ASSIGNMENT:
Using the entries below, write out the line with "change q with", the line with "End EndToEnd.", and every line in between, exactly as each is written.

RECORDS TO USE:
(** [parseInt] stops at a minus sign that follows leading zeros. *)
Lemma parseInt_zeros_minus (p t : string) :
  all_zero p = true -> p <> "" ->
  parseInt (p ++ String "-" t) (Num 16) = Num 0.
Proof.
  intros Hp Hne. destruct p as [|c p]; [congruence|].
  pose proof (digits_prefix_zeros _ t Hp) as Hv.
  simpl in Hp. apply andb_prop in Hp as [Hc Hp]. apply Ascii.eqb_eq in Hc as ->.
  rewrite parseInt_16.
  change (trim_start (String "0" p ++ String "-" t))
    with (String "0" (p ++ String "-" t)).
  change (strip_sign (String "0" (p ++ String "-" t)))
    with (1, String "0" (p ++ String "-" t)).
  cbv iota beta.
  assert (E0 : strip_0x (String "0" (p ++ String "-" t)) = None).
  { destruct p as [|c p]; [reflexivity|].
    simpl in Hp. apply andb_prop in Hp as [Hc _].
    apply Ascii.eqb_eq in Hc as ->. reflexivity. }
  rewrite E0. cbv zeta.
  change (digits_prefix 16 (String "0" (p ++ String "-" t)))
    with (0 :: digits_prefix 16 (p ++ String "-" t)).
  cbv iota.
  change (math_int 16 (0 :: digits_prefix 16 (p ++ String "-" t)) = 0) in Hv.
  now rewrite Hv.
Qed.

Lemma to_double_exact_signed (v : Z) :
  - 2 ^ 53 < v < 2 ^ 53 -> to_double v = Num v.
Proof.
  intros Hv. unfold to_double.
  destruct (Z.leb_spec (Z.log2 (Z.abs v) + 1) 53) as [_|H]; [reflexivity|].
  exfalso. destruct (Z.eq_dec v 0) as [->|Hz]; [simpl in H; lia|].
  assert (Z.log2 (Z.abs v) < 53) by (apply Z.log2_lt_pow2; lia). lia.
Qed.

Lemma ToInt32_int32 (v : Z) : - 2 ^ 31 <= v < 2 ^ 31 -> ToInt32 (Num v) = v.
Proof.
  intros Hv. destruct (Z.lt_ge_cases v 0) as [Hneg|Hpos].
  - unfold ToInt32.
    assert (E : v mod 2 ^ 32 = v + 2 ^ 32)
      by (symmetry; apply (Z.mod_unique _ _ (-1)); [left|]; lia).
    rewrite E. destruct (Z.leb_spec (2 ^ 31) (v + 2 ^ 32)); lia.
  - apply ToInt32_small. lia.
Qed.
(** X12. The structure check of [predict] does not cover the body [null]:
    for a success response whose JSON body is [null], reading the price
    throws, and [predict] rejects with that [TypeError], not with the
    format error. *)
Theorem null_body_escapes_the_check (form : HouseFormData.t)
    (rd : Api.PredictionRequest) (r : Api.Response) :
  Api.validateAndConvertForm form = Return rd ->
  net (predict_request API_BASE API_KEY rd) = Return r ->
  Api.ok r = true ->
  Api.json r = Return JNull ->
  (exists message,
     snd (Api.predict API_BASE API_KEY net form) =
       Throw (ErrorObj "TypeError" message)) /\
  snd (Api.predict API_BASE API_KEY net form) <> Throw format_error.
Proof.
  intros V N O J.
  assert (E : snd (Api.predict API_BASE API_KEY net form) =
              Throw (ErrorObj "TypeError"
                       "Cannot read properties of null (reading 'price')")).
  { start V rd. rewrite N. simpl. rewrite O. simpl. rewrite J. reflexivity. }
  split; [eexists; exact E|]. rewrite E. discriminate.
Qed.

(** X13. The API key travels with prediction requests only: the health
    probe carries no header at all, and a prediction request carries the
    content type, followed by the key exactly when one is configured. *)
Theorem api_key_travels_with_predictions (form : HouseFormData.t) :
  (forall req, In req (fst (Api.checkHealth API_BASE net)) ->
     Api.headers req = []) /\
  (forall req, In req (fst (Api.predict API_BASE API_KEY net form)) ->
     Api.headers req =
     ("Content-Type", "application/json")
       :: match API_KEY with
          | EmptyString => []
          | _ => [("x-api-key", API_KEY)]
          end).
Proof.
  split.
  - intros req I.
    destruct (WireProps.checkHealth_settles API_BASE net) as [healthy E].
    rewrite E in I. destruct I as [<-|[]]. reflexivity.
  - intros req I.
    destruct (Api.validateAndConvertForm form) as [rd|t] eqn:V.
    + rewrite (ApiProps.predict_sends API_BASE API_KEY net form rd V) in I.
      destruct I as [<-|[]]. destruct API_KEY; reflexivity.
    + rewrite (ApiProps.predict_input_error API_BASE API_KEY net form t V) in I.
      destruct I.
Qed.

End Edges.

End ClientEdgeProps.

(* ================================================================== *)
(** * What the user sees *)
(* ================================================================== *)

Module ViewProps.

Import JS Spec Page PageView Runs.
Local Open Scope string_scope.

Section Views.

Variables API_BASE API_KEY : string.

(** X14. While a prediction is pending the page shows it and nothing
    stale: in every configuration the component can reach with the loading
    flag set, the submit button reads "Predicting...", both buttons are
    disabled, and neither the error panel nor the result panel is
    displayed. *)
Theorem loading_view_shows_nothing_stale (c : config) :
  reachable API_BASE API_KEY c ->
  isLoading (st c) = true ->
  let v := render (st c) in
  submitLabel v = "Predicting..." /\
  submitDisabled v = true /\ sampleDisabled v = true /\
  errorPanel v = None /\ resultPanel v = None.
Proof.
  intros R L v. subst v.
  destruct (LifecycleProps.reachable_invariant API_BASE API_KEY c R) as [_ I].
  destruct (inflight c) as [|o [|o' l]]; [congruence | | destruct I].
  destruct I as (_ & P & A).
  unfold render; cbn [submitLabel submitDisabled sampleDisabled errorPanel
                      resultPanel].
  rewrite L, P, A. repeat split; reflexivity.
Qed.





(** Every run from a mount ends in a reachable configuration. *)
Lemma run_reachable events : forall c c',
  reachable API_BASE API_KEY c ->
  Runs.run API_BASE API_KEY events c = Some c' ->
  reachable API_BASE API_KEY c'.
Proof.
  induction events as [|e rest IH]; intros c c' R H; simpl in H.
  - injection H as <-. exact R.
  - destruct (dispatch API_BASE API_KEY e c) as [c1|] eqn:D; [|discriminate].
    apply (IH c1 c'); [|exact H].
    apply (reachable_step API_BASE API_KEY c c1 e R D).
Qed.

End Views.

End ViewProps.

(* ================================================================== *)
(** * From the submit button to the panel *)
(* ================================================================== *)

Module EndToEndProps.

Import JS Spec Page PageView Wire.
Local Open Scope string_scope.

Section EndToEnd.

Variables API_BASE API_KEY : string.

(** An idle component whose form passes validation starts one call on
    submission, with the parsed payload. *)
Lemma submit_starts_the_call net c :
  reachable API_BASE API_KEY c ->
  isLoading (st c) = false ->
  (forall name, ~ fails (formData (st c)) name) ->
  exists c1,
    dispatch API_BASE API_KEY (Submit net) c = Some c1 /\
    inflight c1 = [snd (Api.predict API_BASE API_KEY net (formData (st c)))] /\
    sent c1 = (sent c ++ [predict_request API_BASE API_KEY
                            (parsed_payload (formData (st c)))])%list /\
    prediction (st c1) = None /\ apiError (st c1) = EmptyString.
Proof.
  intros R L H.
  destruct (LifecycleProps.reachable_invariant API_BASE API_KEY c R) as [_ I].
  assert (E : inflight c = []).
  { destruct (inflight c) as [|o [|o' l]]; [reflexivity| |destruct I].
    destruct I as [I _]. congruence. }
  pose proof (proj2 (ControllerProps.validateForm_result (st c)) H) as V.
  pose proof (WireProps.in_range_converts _
                (WireProps.passing_form_is_in_range _ H)) as C.
  eexists. simpl. rewrite L. split; [reflexivity|].
  rewrite (ControllerProps.handleSubmit_valid API_BASE API_KEY net c V).
  cbn [inflight sent st]. rewrite E.
  rewrite (ApiProps.predict_sends API_BASE API_KEY net _ _ C).
  repeat split; reflexivity.
Qed.

(** X16. From the button to the result panel: when an idle component
    whose form passes validation is submitted and the service answers its
    request with a success status, a numeric price and a string currency,
    the completion of the call leaves the component idle with that result
    set and no error panel, and the result panel is what [formatCurrency]
    makes of the price and the currency.  If the currency is empty (USD is
    used) or a well-formed code of three letters, the page is displayed
    with the amount in that currency; for any other currency string
    [formatCurrency] throws a [RangeError] and nothing is displayed. *)
Theorem priced_answer_reaches_the_panel (net : Api.network) (c : config)
    (r : Api.Response) (p : number) (cu : string) :
  reachable API_BASE API_KEY c ->
  isLoading (st c) = false ->
  (forall name, ~ fails (formData (st c)) name) ->
  net (predict_request API_BASE API_KEY (parsed_payload (formData (st c))))
    = Return r ->
  Api.ok r = true ->
  has_price_and_currency r p cu ->
  exists c1 c2,
    dispatch API_BASE API_KEY (Submit net) c = Some c1 /\
    dispatch API_BASE API_KEY (PredictSettled 0) c1 = Some c2 /\
    prediction (st c2) = Some {| Api.price := p; Api.currency := cu |} /\
    resultPanel (render (st c2)) = Some (formatCurrency p cu) /\
    errorPanel (render (st c2)) = None /\
    submitDisabled (render (st c2)) = false /\
    inflight c2 = [] /\
    (well_formed_code (or_USD cu) = true ->
     mounted (st c2) = Return (render (st c2)) /\
     resultPanel (render (st c2)) =
       Some (Return {| amount := p; code := to_upper (or_USD cu) |})) /\
    (well_formed_code (or_USD cu) = false ->
     exists message,
       mounted (st c2) = Throw (ErrorObj "RangeError" message)).
Proof.
  intros R L H N O P.
  destruct (submit_starts_the_call net c R L H) as (c1 & D & I & _ & _ & A).
  pose proof (WireProps.in_range_converts _
                (WireProps.passing_form_is_in_range _ H)) as C.
  rewrite (ApiProps.predict_success API_BASE API_KEY net _ _ r p cu C N O P)
    in I.
  exists c1. eexists. split; [exact D|].
  simpl. rewrite I. simpl. split; [reflexivity|].
  split; [reflexivity|].
  unfold mounted, render.
  cbn -[formatCurrency well_formed_code or_USD to_upper].
  rewrite A.
  split; [reflexivity|]. split; [reflexivity|]. split; [reflexivity|].
  split; [reflexivity|].
  unfold formatCurrency. split.
  - intros W. rewrite W. split; reflexivity.
  - intros W. rewrite W. eexists. reflexivity.
Qed.

(** X17. From the button to the error panel: under the same conditions,
    when the service answers with a non-success status, the completion of
    the call leaves the component idle, with no result panel and an error
    panel that reads "Prediction failed (HTTP status): " followed by the
    text of the response, or by "Unknown error" when that text cannot be
    read. *)
Theorem http_failure_reaches_the_panel (net : Api.network) (c : config)
    (r : Api.Response) :
  reachable API_BASE API_KEY c ->
  isLoading (st c) = false ->
  (forall name, ~ fails (formData (st c)) name) ->
  net (predict_request API_BASE API_KEY (parsed_payload (formData (st c))))
    = Return r ->
  Api.ok r = false ->
  exists c1 c2,
    dispatch API_BASE API_KEY (Submit net) c = Some c1 /\
    dispatch API_BASE API_KEY (PredictSettled 0) c1 = Some c2 /\
    errorPanel (render (st c2)) =
      Some ("Prediction failed (HTTP " ++ digits (Api.status r) ++ "): "
              ++ match Api.text r with
                 | Return body => body
                 | Throw _ => "Unknown error"
                 end) /\
    resultPanel (render (st c2)) = None /\
    submitDisabled (render (st c2)) = false /\
    inflight c2 = [].
Proof.
  intros R L H N O.
  destruct (submit_starts_the_call net c R L H) as (c1 & D & I & _ & P & _).
  pose proof (WireProps.in_range_converts _
                (WireProps.passing_form_is_in_range _ H)) as C.
  assert (E : snd (Api.predict API_BASE API_KEY net (formData (st c))) =
              Throw (new_Error (Api.http_message (Api.status r)
                                  (Api.text_or_unknown r)))).
  { unfold Api.predict. rewrite C.
    unfold Api.lift at 1; unfold Api.bind at 1; cbv iota beta.
    match goal with
    | |- context [Api.fetch ?n ?q] =>
        change q with (predict_request API_BASE API_KEY
                         (parsed_payload (formData (st c))))
    end.
    unfold Api.fetch. rewrite N. simpl. rewrite O. reflexivity. }
  rewrite E in I.
  exists c1. eexists. split; [exact D|].
  simpl. rewrite I. simpl. split; [reflexivity|].
  unfold render; cbn [resultPanel errorPanel submitDisabled].
  simpl. rewrite P. repeat split; reflexivity.
Qed.

End EndToEnd.

End EndToEndProps.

WRITTEN SOLUTION:
        change q with (predict_request API_BASE API_KEY
                         (parsed_payload (formData (st c))))
    end.
    unfold Api.fetch. rewrite N. simpl. rewrite O. reflexivity. }
  rewrite E in I.
  exists c1. eexists. split; [exact D|].
  simpl. rewrite I. simpl. split; [reflexivity|].
  unfold render; cbn [resultPanel errorPanel submitDisabled].
  simpl. rewrite P. repeat split; reflexivity.
Qed.

End EndToEnd.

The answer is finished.